Инцидент со смородиной и флигель-адъютантами удалось замять, — Толстой почувствовал, что зашел слишком далеко. Затем Валерия Владимировна вернулась в Судаково. В дневнике появляются следующие записи:

«Приезжала m-lle Вергани (гувернантка Арсеньевых), по ее рассказам Валерия мне противна...» (24 сентября). «Ездил к Арсеньевым. Валерия мила, но, увы, просто глупа...» (25 сентября). «Была Валерия мила, но ограниченна и фютильна (т.е. пуста и ничтожна) невозможно...» (26 сентября). «Валерия нравилась мне вечером...» (28 сентября). «Валерия не способна ни к практической, ни к умственной жизни. Я сказал ей только неприятную часть того, что хотел сказать, и потому оно не подействовало на нее. Я злился. Навели разговор на Мортье (учитель музыки), и оказалось, что она влюблена в него. Странно, это оскорбило меня, мне стыдно стало за себя и за нее, но в первый раз я испытал к ней что-то вроде чувства...» (29 сентября). «Она страшно пуста, без правил и холодна как лед, от того беспрестанно увлекается...» (1 октября). «Не могу не колоть Валерию. Это уж привычка, но не чувство. Она только для меня неприятное воспоминание...» (8 октября). «Смотрел спокойно на Валерию, она растолстела ужасно, и я решительно не имею к ней никакого чувства, дал ей понять, что нужно объяснение, она рада, но рассеянно...» (19 октября). «Поехал на бал. Валерия была прелестна. Я почти влюблен в нее...» (24 октября). «Приехала Валерия. Не слишком мне нравилась, но она милая, милая девушка, честно и откровенно она сказала, что хочет говеть после истории с Мортье, я показал ей этот дневник, 25 число кончалось фразой: я ее люблю. Она вырвала этот листок...» (27 октября). «Она была для меня в какой-то ужасной прическе и порфире. Мне было больно, стыдно, и день провел грустно, беседа не шла. Однако я совершенно невольно сделался что-то вроде жениха. Это меня злит...» (28 октября). «Нечего с ней говорить. Ее ограниченность страшит меня. И злит невольность моего положения...» (30 октября). «Она не хороша. Невольность моя злит меня больше и больше. Поехал на бал, и опять была очень мила. Болезненный голос и желание компрометироваться и чем-нибудь пожертвовать для меня. С ними поехали в номера, они меня проводили, я был почти влюблен» (31 октября).
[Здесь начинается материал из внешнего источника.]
(** One directive of the server, with the certificate found so far. *)
Definition import_directive (dom : Domain) (d : directive) : res Domain :=
  fail_if (negb (existsb (fun w => named w d) server_words)) ErrImport;;
  if named "listen" d then fail_if (negb (listen_ok d)) ErrImport;; Ok dom
  else if named "client_max_body_size" d then
    fail_if (negb ((words_count d =? 2)%nat && word_is 1 "10m" d)) ErrImport;; Ok dom
  else if named "ssl_certificate" d || named "ssl_certificate_key" d then
    match dr_words d with
    | [_; path] =>
        fail_if (negb (safePath (b2s path))) ErrImport;;
        if named "ssl_certificate" d then
          fail_if (negb (bool_decide (dm_CertPath dom = ""%string)) && negb (bool_decide (dm_CertPath dom = b2s path))) ErrImport;;
          Ok (mk_Domain (dm_Name dom) (dm_Origins dom) (b2s path) (dm_KeyPath dom))
        else Ok (mk_Domain (dm_Name dom) (dm_Origins dom) (dm_CertPath dom) (b2s path))
    | _ => Err ErrImport
    end
  else if named "location" d then fail_if (negb (location_ok d)) ErrImport;; Ok dom
  else Ok dom.

Fixpoint import_directives (dom : Domain) (ds : list directive) : res Domain :=
  match ds with
  | [] => Ok dom
  | d :: rest => dom ← import_directive dom d; import_directives dom rest
  end.

Record edit : Type := mk_edit {
  ed_start : nat;
  ed_end : nat;
  ed_text : bytes
}.

Definition server_names (server : directive) : list directive := List.filter (named "server_name") (dr_children server).

(** The last [server_name] that lists the name, and the other names of the
    server. *)
Definition import_target (name : bytes) (server : directive) : option directive :=
  last (List.filter (fun d => bool_decide (name ∈ tail (dr_words d))) (server_names server)).
Lemma write_journal_moving T D :
  triple safe (fun w => ahead T D w /\ jr_Phase (w_mem w) <> "committed"%string) (write_journal faults) (fun _ => moving T D) stuck.
Proof.
  apply triple_act.
  - intros w [H Hp]. split; [by apply ahead_op|done].
  - intros w [[H _] _]. by apply stuck_safe.
  - intros w [H Hp]. by eapply moving_safe, ahead_moving.
  - intros w [H Hp]. by apply ahead_moving.
  - intros w n [[H _] _] _. done.
  - intros w n [H Hp] _. by eapply moving_stuck, ahead_moving.
Qed.

Lemma moving_ahead T D w j : moving T D w -> jr_Snapshots j = jr_Snapshots (w_mem w) -> jr_Expected j = jr_Expected (w_mem w) ->
  jr_Touched (w_mem w) ⊆ jr_Touched j -> ahead T D (set_mem j w).
Proof.
  intros (H1 & [H2 H2'] & H3 & H4 & H5 & H6) Hs He Ht. split; [|split; [intros p Hp; by apply Ht, H5|done]].
  split; [split; cbn; congruence|]. exists (w_mem w). by repeat (split; [done|]).
Qed.

Lemma touch_moving T D p : triple safe (moving T D) (touch faults p) (fun _ => moving (fun q => T q \/ q = p) D) stuck.
Proof.
  unfold touch. eapply triple_bind with (R := fun j w => moving T D w /\ j = w_mem w); [by apply triple_gets|]. intros j.
  case_bool_decide as Hj.
  - apply triple_ret. intros w [(H1 & H2 & H3 & H4 & H5 & H6) ->]. repeat (split; [done|]). split; [|done].
    intros q [Hq|Hq]; [by apply H5|by subst].
  - eapply triple_bind; [|intros ?; apply write_journal_moving]. apply triple_set. intros w [H ->].
    pose proof H as (_ & _ & Hph & _). split; [|done].
    destruct (moving_ahead T D w (set_touched (jr_Touched (w_mem w) ++ [p]) (w_mem w)) H) as (Ha & Hb & Hc); [done|done|cbn; set_solver|].
    split; [done|]. split; [|done]. intros q [Hq|Hq]; [by apply Hb|subst q]. cbn. set_solver.
Qed.
Lemma runPlan_exact_witness : exists db', runPlan any_id noon 7 first_choice "plan" (robot_db 7) = Ok (1, db') /\
  robot_run any_id (sql_now noon) "plan" (robot_db 7) db' 1.
Proof.
  destruct (robot_run_at 7) as (db' & Hrun & _); [by left|]. exists db'. split; [exact Hrun|].
  assert (H0 : in_int64 7) by (unfold in_int64, int64_min, int64_max; lia).
  destruct (runPlan_exact any_id noon 7 first_choice "plan" (robot_db 7) 1 db' first_choice_ok (robot_books 7)
    (robot_bets_ok 7) (robot_ranges 7 H0) Hrun) as (Hrr & _). exact Hrr.
Defined.

Lemma robots_spaced_witness : exists db', robot_history any_id "plan" (robot_db 7) [16; 7] db' /\ 7 < 16.
Proof.
  destruct (robot_run_at 7) as (d & Hrun & Hturn & Hs); [by left|].
  destruct (robot_run_at 16) as (db' & Hrun' & Hturn' & _); [by right|].
  assert (H0 : in_int64 7) by (unfold in_int64, int64_min, int64_max; lia).
  assert (H1 : in_int64 16) by (unfold in_int64, int64_min, int64_max; lia).
  assert (Hh : robot_history any_id "plan" (robot_db 7) [16; 7] db').
  { assert (Hd : robot_history any_id "plan" (robot_db 7) (bet_turn "plan" 1 d ++ []) d).
    { exact (rh_run any_id _ _ _ _ noon 7 first_choice 1 d (rh_start any_id _ _) first_choice_ok (robot_books 7)
        (robot_bets_ok 7) (robot_ranges 7 H0) Hrun). }
    rewrite Hturn in Hd.
    assert (He : robot_history any_id "plan" (robot_db 7) [7] (robot_db 16)).
    { apply (rh_other any_id _ _ _ d); [exact Hd|]. rewrite Hs. vm_compute. reflexivity. }
    pose proof (rh_run any_id _ _ _ _ noon 7 first_choice 1 db' He first_choice_ok (robot_books 16)
        (robot_bets_ok 16) (robot_ranges 16 H1) Hrun') as Hf. rewrite Hturn' in Hf. exact Hf. }
  exists db'. split; [exact Hh|].
  assert (Hp : robot_plans (app (robot_db 7)) !! "plan"%string = Some (bot_plan 7)) by (vm_compute; reflexivity).
  assert (Hrow : plan_row_ok (bot_plan 7) = true) by (vm_compute; reflexivity).
  assert (Hij : (0 < 1)%nat) by lia.
  destruct (robots_spaced any_id "plan" (robot_db 7) [16; 7] db' (bot_plan 7) Hh Hp Hrow 0%nat 1%nat 16 7 Hij eq_refl eq_refl)
    as [_ Hlt]. exact Hlt.
Defined.
Lemma framed_RegisterPasswordUser t name shown hash role code :
  framed order still lulu (RegisterPasswordUser t name shown hash role code).
Proof. unfold RegisterPasswordUser, insert_user, insert_identity. frames; apply framed_taken_if_unique; frames. Qed.

Lemma framed_update_user id f : framed order still lulu (update_user id f).
Proof. unfold update_user. frames. Qed.
#[local] Hint Resolve framed_update_user : framed.

Lemma framed_createPasswordAccount is_uuid t actor avatar name shown hash virtual :
  framed order still lulu (createPasswordAccount is_uuid t actor avatar name shown hash virtual).
Proof. unfold createPasswordAccount, insert_user, insert_identity. frames; apply framed_taken_if_unique; frames. Qed.
#[local] Hint Resolve framed_createPasswordAccount : framed.

Lemma framed_CreatePlayerAccount is_uuid IDKey t salt i : framed order still lulu (CreatePlayerAccount is_uuid IDKey t salt i).
Proof. unfold CreatePlayerAccount. frames. Qed.

Lemma framed_upsert_balance id user cur n now : framed order still lulu (upsert_balance id user cur n now).
Proof.
  intros db o db' [[_ ->]|(wid & w & _ & -> & _ & [(_ & -> & -> & Hid)|(v & Hv & ->)])]%upsert_balance_Ok; [done|..].
  - split; [by apply keeps_owners_open|done..].
  - apply find_wallet_row in Hv as (Hv & _). by apply (frame_wallet _ _ _ _ v).
Qed.
#[local] Hint Resolve framed_upsert_balance : framed.
(** * The event-driven state machine engine of [fsm.h]

    A shallow embedding of [state_machine::State], [StateImpl] and [FSM],
    and the properties of the transition / event coordination core.

    Conventions of the embedding.
    - [typeid(T).name()] is a [string]; a template parameter pack is a list
      of such strings.
    - A [State*] is the key under which the slot is stored in [FSM::states]
      (slots are heap objects owned by that map and never removed from it
      before the machine is destroyed); the null pointer is [None].
    - A [std::any] is the name of its contained type together with the
      contained value.
    - Dereferencing a null pointer is the fault [None] of the option monad.
    - Application code (the constructor of a state class and its optional
      [on_fsm_event] method) runs in the middle of engine calls and may call
      back into the engine; it is a parameter of the engine, given as state
      transformers.  Destructors of application classes are taken to be
      trivial, as those of the example program are.
    - The mutexes do not appear: the embedding is of one thread of
      execution, where [std::recursive_mutex] never blocks and [statmtx] is
      always released before it is taken again.
    - The destructor of [FSM] is not embedded; [eof], which only it sets,
      is kept as a member because [next_state] and [post_event] test it. *)

From Stdlib Require Import ZArith Lia.
From stdpp Require Import base option gmap strings list fin_maps.

Open Scope string_scope.

(** ** Data *)

Section Engine.

Context {V : Type}.

(** [std::any]: the type it holds and the value. *)
Record any := Any { any_type : string; any_val : V }.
Решаюсь утверждать: в этих кратких записях только что опубликованного дневника — новый Толстой! В них человек с неврастенической раздражительностью, «влюбленный», чувства которого меняются каждый день, если не каждый час, в зависимости от платья, от прически, от случайного слова. И с этими-то, столь же несправедливыми, сколь резкими рассуждениями — «глупа», «противна», «отвратительна» — он стал женихом и писал невесте милые, нежные, иногда восторженные письма! «Увлечение» свое он изобразил в повести о любви, силой поэзии преобразив почти все. Теперь и некоторые главы «Войны и мира», «Анны Карениной» придется читать по-иному: мы ведь больше не знаем, что сказали бы в дневниках о Китти — Левин, и о Наташе — князь Андрей.

В искренности же Льва Николаевича сомневаться не приходится; он был искренен в каждую отдельную минуту. У Печорина тоже бывали минуты, когда он чувствовал себя почти влюбленным в княжну Мэри.